Task directions: Repeat the lines of the data exactly, from the first one through the one that contains "Functions of <cmath>".

Data to process:
(** * achilles::math (math.hpp): a shallow embedding over IEEE-754 binary32

    The header defines scalar helpers, the vector types [float2], [float3],
    [float4], the [quaternion] type and the 4x4 matrix type [float4x4].
    Every [f32] of the header is modelled as a binary32 value of the
    Standard Library's [SpecFloat] (precision 24, emax 128, round to nearest
    even); every C++ expression is bracketed the way the C++ grammar parses
    it and each operator rounds once (no contraction into fused
    multiply-add, no excess precision).

    Functions of <cmath> ([acos], [asin], [atan2], [tan]) are not part of
    the header: they are section variables. *)

From Stdlib Require Import Reals Qreals Lra.
From Stdlib Require Import ZArith QArith Qabs Qpower Bool List Lia Lqa.
From Stdlib Require Import Floats.SpecFloat.
Import ListNotations.

Local Open Scope Z_scope.

(** ** Binary32 arithmetic *)

Module F32.

(** Modelled from the spec: [types.hpp] is not part of the sources; the
    specification fixes [f32] as a single-precision float, [u32] as its
    32-bit pattern. *)
Definition prec : Z := 24.
Definition emax : Z := 128.

Definition f32 : Type := spec_float.

Definition add : f32 -> f32 -> f32 := SFadd prec emax.
Definition sub : f32 -> f32 -> f32 := SFsub prec emax.
Definition mul : f32 -> f32 -> f32 := SFmul prec emax.
Definition div : f32 -> f32 -> f32 := SFdiv prec emax.
Definition neg : f32 -> f32 := SFopp.

(** Comparisons: every comparison with a NaN is false. *)
Definition eqb : f32 -> f32 -> bool := SFeqb.
Definition ltb : f32 -> f32 -> bool := SFltb.
Definition leb : f32 -> f32 -> bool := SFleb.
Definition gtb (a b : f32) : bool :=
  match SFcompare a b with Some Gt => true | _ => false end.
Definition geb (a b : f32) : bool :=
  match SFcompare a b with Some (Gt | Eq) => true | _ => false end.
Definition neb (a b : f32) : bool := negb (eqb a b).

Definition is_nan (x : f32) : bool :=
  match x with S754_nan => true | _ => false end.

Definition is_finite (x : f32) : bool :=
  match x with S754_zero _ | S754_finite _ _ _ => true | _ => false end.

Definition is_zero (x : f32) : bool :=
  match x with S754_zero _ => true | _ => false end.

Definition valid (x : f32) : bool := valid_binary prec emax x.

(** The value of a decimal literal [digits * 10^-scale], rounded once to
    the nearest binary32 (what a C++ compiler does with [1.5f]). *)
Definition of_decimal (digits : positive) (scale : N) : f32 :=
  SFdiv prec emax (S754_finite false digits 0)
                  (S754_finite false (Z.to_pos (10 ^ Z.of_N scale)) 0).

Definition zero : f32 := S754_zero false.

Answer to this task:
(** * achilles::math (math.hpp): a shallow embedding over IEEE-754 binary32

    The header defines scalar helpers, the vector types [float2], [float3],
    [float4], the [quaternion] type and the 4x4 matrix type [float4x4].
    Every [f32] of the header is modelled as a binary32 value of the
    Standard Library's [SpecFloat] (precision 24, emax 128, round to nearest
    even); every C++ expression is bracketed the way the C++ grammar parses
    it and each operator rounds once (no contraction into fused
    multiply-add, no excess precision).

    Functions of <cmath> ([acos], [asin], [atan2], [tan]) are not part of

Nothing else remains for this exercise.